Experts often use these models to decide which experiments to run first, sometimes adding metrics like the minimum detectable effect to refine the results. Growth Marketing:

These frameworks are core components of training programs like the CXL Institute Growth Marketing Minidegree ice pie models

, where they help marketers move from gut feeling to data-driven decision-making.

Originally popularized by Sean Ellis, this model is designed for speed and simplicity, especially in early-stage startups or growth hacking.

Impact: How much will this idea contribute to your primary goal?

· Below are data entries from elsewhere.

Lemma add_runs_emit (suit : string) (seqs : list (list (nat * Z))) (st : meld_state) :
  foldl (add_run suit) st seqs = emit st ((λ seq : list (nat * Z), of_suit suit <$> seq) <$> seqs).
Proof.
  revert st. induction seqs as [|seq seqs IH]; intros st; [by rewrite emit_nil|].
  cbn [foldl]. rewrite IH, fmap_cons.
  change (_ :: ?l) with ([of_suit suit <$> seq] ++ l). rewrite <- emit_app. f_equal.
  unfold add_run, emit. cbn. by rewrite app_nil_r.
Qed.

Lemma find_runs_step_emit (st : meld_state) (g : string * list (nat * Z)) :
  find_runs_step st g = emit st (run_pick g).
Proof.
  destruct g as [suit cards]. unfold find_runs_step, run_pick. cbn [fst snd].
  case_decide; [by rewrite emit_nil|]. apply add_runs_emit.
Qed.

Lemma find_sets_emit (parsed_hand : list Card) :
  find_sets parsed_hand = emit (∅, []) (set_picks parsed_hand).
Proof. apply foldl_emit, find_sets_step_emit. Qed.

Lemma find_melds_emit (parsed_hand : list Card) :
  find_melds parsed_hand
  = emit (∅, []) (set_picks parsed_hand ++ run_picks parsed_hand).
Proof.
  rewrite <- emit_app, <- find_sets_emit.
  destruct parsed_hand as [|c l] eqn:E; [by vm_compute|]. rewrite <- E.
  unfold find_melds. rewrite E at 1. apply foldl_emit, find_runs_step_emit.
Qed.

(** ** The picks come from the sorted hand *)

Lemma take_set_cards_sublist (rank : Z) (cards : list (nat * string))
    (used_suits : gset string) (set_cards : list (nat * Card)) :
  ∃ taken, take_set_cards rank cards used_suits set_cards = set_cards ++ taken
           ∧ taken `sublist_of` (of_rank rank <$> cards).
Proof.
  revert used_suits set_cards.
  induction cards as [|[idx suit] cards IH]; intros used_suits set_cards.
  { exists []. by rewrite app_nil_r. }
  cbn [take_set_cards]. rewrite fmap_cons. destruct (decide (suit ∈ used_suits)).
  - destruct (IH used_suits set_cards) as (taken & -> & Hsub).
    exists taken. split; [done|]. by apply sublist_cons.
  - case_decide.
    + exists [(idx, (rank, suit))]. split; [done|]. apply sublist_skip, sublist_nil_l.
    + destruct (IH ({[suit]} ∪ used_suits) (set_cards ++ [(idx, (rank, suit))]))
        as (taken & -> & Hsub).
      exists ((idx, (rank, suit)) :: taken). rewrite <- app_assoc. split; [done|].
      by apply sublist_skip.
Qed.

Lemma set_pick_submseteq (g : Z * list (nat * string)) :
  concat (set_pick g) ⊆+ of_rank g.1 <$> g.2.
Proof.
  unfold set_pick. repeat case_decide; try apply submseteq_nil_l.
  cbn [concat]. rewrite app_nil_r.
  destruct (take_set_cards_sublist g.1 g.2 ∅ []) as (taken & -> & Hsub).
  by apply sublist_submseteq.
Qed.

Confidence: How sure are you that this will work? (Based on data, research, or gut feeling). used in marketing, product management, and A/B testing

Ease: How simple is this to implement? (A high score means it requires very little effort).

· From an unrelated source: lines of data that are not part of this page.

Lemma body_inv room sub o c : bus_inv (world c) → bus_inv (world (body room sub o c).2).
Proof.
  intros Hinv. destruct (body_cases room sub o c) as [_ [-> | ->]]; [done|].
  by apply inv_get.
Qed.

Lemma loop_inv room sub sched c :
  bus_inv (world c) →
  (loop room sub sched c).1 ≠ Blocked ∧ bus_inv (world (loop room sub sched c).2).
Proof.
  revert c. induction sched as [|[o|call] sched IH]; intros c Hinv; [done|..].
  - cbn [loop]. unfold bind.
    pose proof (body_inv room sub o c Hinv) as Hinv'.
    destruct (body_cases room sub o c) as [Hnb _].
    destruct (body room sub o c) as [[[]|e|] c1]; cbn in *; try done.
    by apply IH.
  - cbn [loop]. unfold bind. rewrite on_bus_eq. cbn.
    apply IH. cbn. by apply inv_exec.
Qed.

(** A failed write ends the loop, at the latest in the pass where it
    happens. *)
Lemma body_fails_exits room sub e c :
  (body room sub (WriteFails e) c).1 ≠ Ok Continue.
Proof.
  unfold body, try_except, bind, lift. rewrite on_bus_eq, get_eq.
  destruct (queues (world c) !! sub) as [que|]; [|done].
  destruct (items que) as [|x rest]; [destruct e; cbn; done|]. cbn.
  destruct (event_frame_cases room x) as [[p ->] | [-> | ->]];
    destruct e; cbn; done.
Qed.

Calculation: Each factor is scored from 1–10. The ICE Score is the average of these three numbers (or sometimes the product: 2. The PIE Framework (Potential, Importance, Ease)

Developed by Chris Goward at WiderFunnel, this model is specifically tailored for website optimization and A/B testing. ICE vs PIE vs PXL: Complete CRO Prioritization Guide


Challenges and Limitations of Current Ice Pie Models

No model is perfect, and ice pie models face four major hurdles: Challenges and Limitations of Current Ice Pie Models

  1. 3D Complexity – Most models assume perfectly flat, circular discs, but natural pancakes have variable thickness, overlapping edges, and snow-loading.
  2. Salinity Effects – Brine rejection during freezing changes the local density and freezing point, a process poorly resolved in 2D models.
  3. Scaling Issues – Microscale ice pies (frost heave in soils) obey different physics than macroscale pancakes in oceans.
  4. Data Scarcity – High-resolution in-situ observations of pancake ice fields are rare and expensive (requiring icebreakers or autonomous underwater vehicles).

Nonetheless, ongoing satellite missions (like ESA’s CryoSat-2 and NASA’s ICESat-2) are now providing enough thickness and freeboard data to validate and refine these models at unprecedented scales.

The Whipped Cream (The Semantic Layer)

Unlike traditional models that hard-code logic into the table, the Ice Pie uses a thin, read-only semantic layer to serve the slices to business users. This is usually a view or a virtual dataset. When the CEO asks, "Why is revenue up but engagement down?" the data team simply queries Slice A and Slice B independently and joins the results in memory.

Step 2: Slice by Business Volatility, Not by Source

Most teams slice by source (Salesforce, HubSpot, Zendesk). That is a mistake. Slice by change frequency.